Diverso è l’orizzonte di un sistema creditizio in cui l’interesse di base è collettivo e
la struttura creata per gestirlo è radicata nei poteri pubblici e nella società economica: la Caixa di Barcellona è un esempio tuttora vivente di gruppo bancario di
fatto inalveato in una grande comunità come la Catalogna.
Non diversamente la Cassa di risparmio delle Province Lombarde nasce nel 1816 su
promozione di un gruppo di nobili del Lombardo-Veneto che raccolgono «fondi di
pubblica beneficienza» con un fine duplice: alleviare una congiuntura economica
particolarmente difficile e sostenere «il lavoro» della popolazione.
Nella struttura amministrativa della Cassa (che comincia a sviluppare il credito all’industria e alla casa come ente non profit) resta prevalente il fine di rafforzamento patrimoniale e di distribuzione di parte degli attivi annuali in iniziative di
pubblica utilità.
L’esperienza della Cariplo (e di altre Casse di risparmio italiane) è sopravvissuta
nell’ultimo ventennio nelle Fondazioni da cui le aziende bancarie sono state scorporate ma non del tutto. E la relativa miglior tenuta delle banche italiane durante
la recente crisi bancaria è certamente in parte attribuibile al ruolo di presidio da
parte di investitori stabili a moderna vocazione sussidiaria.

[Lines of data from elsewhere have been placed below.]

(* ===== verification/ApiTypes.v ===== *)
(** The API objects the operator reads and writes.

    The custom resources are those of [api/v1alpha1].  Of the Kubernetes types
    ([corev1], [appsv1], [networkingv1], [metav1]) a record has the fields the
    operator reads or sets; the remaining fields of an object, which it carries
    along without looking at them, are one [opaque] field (a finite map from a
    field path to its text), so that "left alone" can be stated.

    A Go map field that the code compares with [nil] is an [option] of a map; a
    [*T] is an [option T]; a slice is a list (the code never tells a nil slice
    from an empty one); an [int32] is a [Z]. *)

From S2P Require Import Prelude.

(** Fields that are only carried along. *)
Abbreviation opaque := (gmap string string) (only parsing).

(** A possibly nil [map[string]string] and its content. *)
Abbreviation gomap V := (option (gmap string V)) (only parsing).
Definition content {V} (m : gomap V) : gmap string V := default ∅ m.

(** * metav1 *)

Record OwnerReference := mkOwnerReference {
  or_Kind : string;
  or_Name : string;
  or_UID : string;
  or_Controller : bool
}.

Record ObjectMeta := mkObjectMeta {
  om_Name : string;
  om_Namespace : string;
  om_UID : string;
  om_Labels : gomap string;
  om_Annotations : gomap string;
  om_OwnerReferences : list OwnerReference;
  om_rest : opaque
}.

(** [metav1.ObjectMeta{Name: name, Namespace: ns}] *)
Definition newMeta (name ns : string) : ObjectMeta :=
  mkObjectMeta name ns "" None None [] ∅.

Record NamespacedName := mkNamespacedName { nn_Namespace : string; nn_Name : string }.

(** * api/v1alpha1: AutheliaOAuthClient *)

Record AutheliaReference := mkAutheliaReference {
  ref_Name : string;
  ref_Namespace : string
}.

Record AutheliaOAuthClientSpec := mkAutheliaOAuthClientSpec {
  AutheliaRef : AutheliaReference;
  ClientID : string;
  ClientName : string;
  Public : bool;
  AuthorizationPolicy : string;
  ConsentMode : string;
  ClaimsPolicy : string;
  Lifespan : string;
  RedirectURIs : list string;
  Scopes : list string;
  GrantTypes : list string;
  ResponseTypes : list string;
  TokenEndpointAuthMethod : string;
  UserinfoSignedResponseAlg : string
}.

Record AutheliaOAuthClientStatus := mkAutheliaOAuthClientStatus {
  oc_Conditions : list opaque;
  SecretName : string
}.

Record AutheliaOAuthClient := mkAutheliaOAuthClient {
  oc_meta : ObjectMeta;
  oc_Spec : AutheliaOAuthClientSpec;
  oc_Status : AutheliaOAuthClientStatus
}.

(** [spec.ClientID = id] *)
Definition set_ClientID (id : string) (s : AutheliaOAuthClientSpec) : AutheliaOAuthClientSpec :=
  mkAutheliaOAuthClientSpec (AutheliaRef s) id (ClientName s) (Public s)
    (AuthorizationPolicy s) (ConsentMode s) (ClaimsPolicy s) (Lifespan s) (RedirectURIs s)
    (Scopes s) (GrantTypes s) (ResponseTypes s) (TokenEndpointAuthMethod s)
    (UserinfoSignedResponseAlg s).

(** * api/v1alpha1: Authelia *)

Record SecretKeyRef := mkSecretKeyRef { skr_Name : string; skr_Key : string }.

Record AutheliaSecret := mkAutheliaSecret {
  as_Name : string;
  as_Secret : option SecretKeyRef
}.

(** [runtime.RawExtension]: the bytes of a JSON value; nil bytes are [""]. *)
Record RawExtension := mkRawExtension { Raw : string }.

Record AutheliaSettings := mkAutheliaSettings {
  AdditionalConfig : option RawExtension;
  FileUsersSecret : option SecretKeyRef;
  Secrets : list AutheliaSecret
}.

(** [corev1.ResourceRequirements]; quantities by their text. *)
Record ResourceRequirements := mkResourceRequirements {
  Requests : gomap string;
  Limits : gomap string;
  rr_rest : opaque
}.

(** [corev1.PersistentVolumeClaimSpec], copied as a whole. *)
Abbreviation PersistentVolumeClaimSpec := opaque (only parsing).

Record AutheliaDeploymentSpec := mkAutheliaDeploymentSpec {
  Replicas : option Z;
  Image : string;
  ImagePullPolicy : string;
  Resources : ResourceRequirements;
  ExistingSecret : string;
  VolumeClaimTemplate : option PersistentVolumeClaimSpec
}.

Record AutheliaSpec := mkAutheliaSpec {
  Hostname : string;
  au_Deployment : AutheliaDeploymentSpec;
  Settings : AutheliaSettings
}.

Record AutheliaStatus := mkAutheliaStatus {
  au_Conditions : list opaque;
  st_ReadyReplicas : Z;
  OIDCClients : list string;
  AccessControlRules : list string
}.

Record Authelia := mkAuthelia {
  au_meta : ObjectMeta;
  au_Spec : AutheliaSpec;
  au_Status : AutheliaStatus
}.

Definition au_Name (a : Authelia) : string := om_Name (au_meta a).
Definition au_Namespace (a : Authelia) : string := om_Namespace (au_meta a).

(** * networkingv1 *)

Record Ingress := mkIngress {
  ing_meta : ObjectMeta;
  ing_rule_hosts : list string;          (* spec.rules[].host *)
  ing_tls_hosts : list (list string);    (* spec.tls[].hosts *)
  ing_rest : opaque
}.

Definition ing_annotations (i : Ingress) : gmap string string :=
  content (om_Annotations (ing_meta i)).

(** * corev1 *)

Record Secret := mkSecret {
  sec_meta : ObjectMeta;
  sec_Type : string;
  sec_Data : gomap string;               (* []byte values as byte strings *)
  sec_rest : opaque
}.

Definition SecretTypeOpaque : string := "Opaque".

Record ConfigMap := mkConfigMap {
  cm_meta : ObjectMeta;
  cm_Data : gomap string;
  cm_rest : opaque
}.

Record ServicePort := mkServicePort {
  sp_Name : string;
  sp_Protocol : string;
  sp_Port : Z;
  sp_TargetPort : string                 (* intstr.FromString *)
}.

Record ServiceSpec := mkServiceSpec {
  svc_Type : string;
  svc_Selector : gomap string;
  svc_Ports : list ServicePort;
  svc_rest : opaque                      (* clusterIP, sessionAffinity, ... *)
}.

Record Service := mkService {
  svc_meta : ObjectMeta;
  svc_Spec : ServiceSpec;
  svc_status : opaque
}.

Record PersistentVolumeClaim := mkPersistentVolumeClaim {
  pvc_meta : ObjectMeta;
  pvc_Spec : PersistentVolumeClaimSpec;
  pvc_rest : opaque
}.

Record SecretKeySelector := mkSecretKeySelector { sel_Name : string; sel_Key : string }.

Record EnvVar := mkEnvVar {
  env_Name : string;
  env_Value : string;
  env_ValueFrom : option SecretKeySelector   (* valueFrom.secretKeyRef *)
}.

Record VolumeMount := mkVolumeMount {
  vm_Name : string;
  vm_MountPath : string;
  vm_SubPath : string;
  vm_ReadOnly : bool
}.

(** [corev1.VolumeSource]: the members the operator uses. *)
Inductive VolumeSource :=
  | VSSecret (secretName : string)
  | VSConfigMap (name : string)
  | VSEmptyDir
  | VSPersistentVolumeClaim (claimName : string).

Record Volume := mkVolume { vol_Name : string; vol_Source : VolumeSource }.

(** [corev1.Probe] with an HTTPGet action *)
Record Probe := mkProbe {
  pr_Path : string;
  pr_Port : string;
  pr_Scheme : string;
  InitialDelaySeconds : Z;
  PeriodSeconds : Z;
  TimeoutSeconds : Z;
  SuccessThreshold : Z;
  FailureThreshold : Z
}.

Record ContainerPort := mkContainerPort {
  cp_Name : string;
  cp_ContainerPort : Z;
  cp_Protocol : string
}.

Record Container := mkContainer {
  c_Name : string;
  c_Image : string;
  c_ImagePullPolicy : string;
  c_Command : list string;
  c_Args : list string;
  c_Env : list EnvVar;
  c_Resources : ResourceRequirements;
  c_Ports : list ContainerPort;
  c_StartupProbe : option Probe;
  c_LivenessProbe : option Probe;
  c_ReadinessProbe : option Probe;
  c_VolumeMounts : list VolumeMount
}.

Record PodSpec := mkPodSpec {
  EnableServiceLinks : option bool;
  Containers : list Container;
  Volumes : list Volume
}.

Record PodTemplateSpec := mkPodTemplateSpec {
  pt_Labels : gomap string;
  pt_Annotations : gomap string;
  pt_Spec : PodSpec
}.

(** * appsv1 *)

Record DeploymentSpec := mkDeploymentSpec {
  ds_Replicas : option Z;
  RevisionHistoryLimit : option Z;
  Selector : gmap string string;         (* matchLabels *)
  Template : PodTemplateSpec;
  ds_rest : opaque                       (* strategy, ... *)
}.

Record Deployment := mkDeployment {
  dep_meta : ObjectMeta;
  dep_Spec : DeploymentSpec;
  dep_ReadyReplicas : Z;                 (* status.readyReplicas *)
  dep_rest : opaque
}.

(** * Decidable equality *)

Ltac dec_eq := solve_decision.

#[export] Instance OwnerReference_eq : EqDecision OwnerReference. Proof. dec_eq. Defined.
#[export] Instance ObjectMeta_eq : EqDecision ObjectMeta. Proof. dec_eq. Defined.
#[export] Instance NamespacedName_eq : EqDecision NamespacedName. Proof. dec_eq. Defined.
#[export] Instance AutheliaReference_eq : EqDecision AutheliaReference. Proof. dec_eq. Defined.
#[export] Instance OAuthClientSpec_eq : EqDecision AutheliaOAuthClientSpec. Proof. dec_eq. Defined.
#[export] Instance OAuthClientStatus_eq : EqDecision AutheliaOAuthClientStatus. Proof. dec_eq. Defined.
#[export] Instance OAuthClient_eq : EqDecision AutheliaOAuthClient. Proof. dec_eq. Defined.
#[export] Instance SecretKeyRef_eq : EqDecision SecretKeyRef. Proof. dec_eq. Defined.
#[export] Instance AutheliaSecret_eq : EqDecision AutheliaSecret. Proof. dec_eq. Defined.
#[export] Instance RawExtension_eq : EqDecision RawExtension. Proof. dec_eq. Defined.
#[export] Instance AutheliaSettings_eq : EqDecision AutheliaSettings. Proof. dec_eq. Defined.
#[export] Instance ResourceRequirements_eq : EqDecision ResourceRequirements. Proof. dec_eq. Defined.
#[export] Instance AutheliaDeploymentSpec_eq : EqDecision AutheliaDeploymentSpec. Proof. dec_eq. Defined.
#[export] Instance AutheliaSpec_eq : EqDecision AutheliaSpec. Proof. dec_eq. Defined.
#[export] Instance AutheliaStatus_eq : EqDecision AutheliaStatus. Proof. dec_eq. Defined.
#[export] Instance Authelia_eq : EqDecision Authelia. Proof. dec_eq. Defined.
#[export] Instance Ingress_eq : EqDecision Ingress. Proof. dec_eq. Defined.
#[export] Instance Secret_eq : EqDecision Secret. Proof. dec_eq. Defined.
#[export] Instance ConfigMap_eq : EqDecision ConfigMap. Proof. dec_eq. Defined.
#[export] Instance ServicePort_eq : EqDecision ServicePort. Proof. dec_eq. Defined.
#[export] Instance ServiceSpec_eq : EqDecision ServiceSpec. Proof. dec_eq. Defined.
#[export] Instance Service_eq : EqDecision Service. Proof. dec_eq. Defined.
#[export] Instance PVC_eq : EqDecision PersistentVolumeClaim. Proof. dec_eq. Defined.
#[export] Instance SecretKeySelector_eq : EqDecision SecretKeySelector. Proof. dec_eq. Defined.
#[export] Instance EnvVar_eq : EqDecision EnvVar. Proof. dec_eq. Defined.
#[export] Instance VolumeMount_eq : EqDecision VolumeMount. Proof. dec_eq. Defined.
#[export] Instance VolumeSource_eq : EqDecision VolumeSource. Proof. dec_eq. Defined.
#[export] Instance Volume_eq : EqDecision Volume. Proof. dec_eq. Defined.
#[export] Instance Probe_eq : EqDecision Probe. Proof. dec_eq. Defined.
#[export] Instance ContainerPort_eq : EqDecision ContainerPort. Proof. dec_eq. Defined.
#[export] Instance Container_eq : EqDecision Container. Proof. dec_eq. Defined.
#[export] Instance PodSpec_eq : EqDecision PodSpec. Proof. dec_eq. Defined.
#[export] Instance PodTemplateSpec_eq : EqDecision PodTemplateSpec. Proof. dec_eq. Defined.
#[export] Instance DeploymentSpec_eq : EqDecision DeploymentSpec. Proof. dec_eq. Defined.
#[export] Instance au_Deploymenteq : EqDecision Deployment. Proof. dec_eq. Defined.

#[export] Instance NamespacedName_countable : Countable NamespacedName.
Proof.
  refine (inj_countable' (fun n => (nn_Namespace n, nn_Name n))
                         (fun p => mkNamespacedName p.1 p.2) _).
  by intros [].
Defined.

Non diversamente, giganti del credito cooperativo come il francese Credit Agricole
o l’olandese Rabobank sono capofila in Europa di un modello cooperativo nel quale
la «creazione di valore per il socio-cliente» continua a misurarsi con un modello di
attività bancaria con il pensiero unico della «creazione di valore per l’azionista».
La crisi economico-finanziaria e le sue ripercussioni, sempre più epocali anche in
termini politico-sociali, sembra essere lo scenario di una riaffermazione di uno dei
più importanti «segni di contraddizione» della cultura cristiana nel mondo.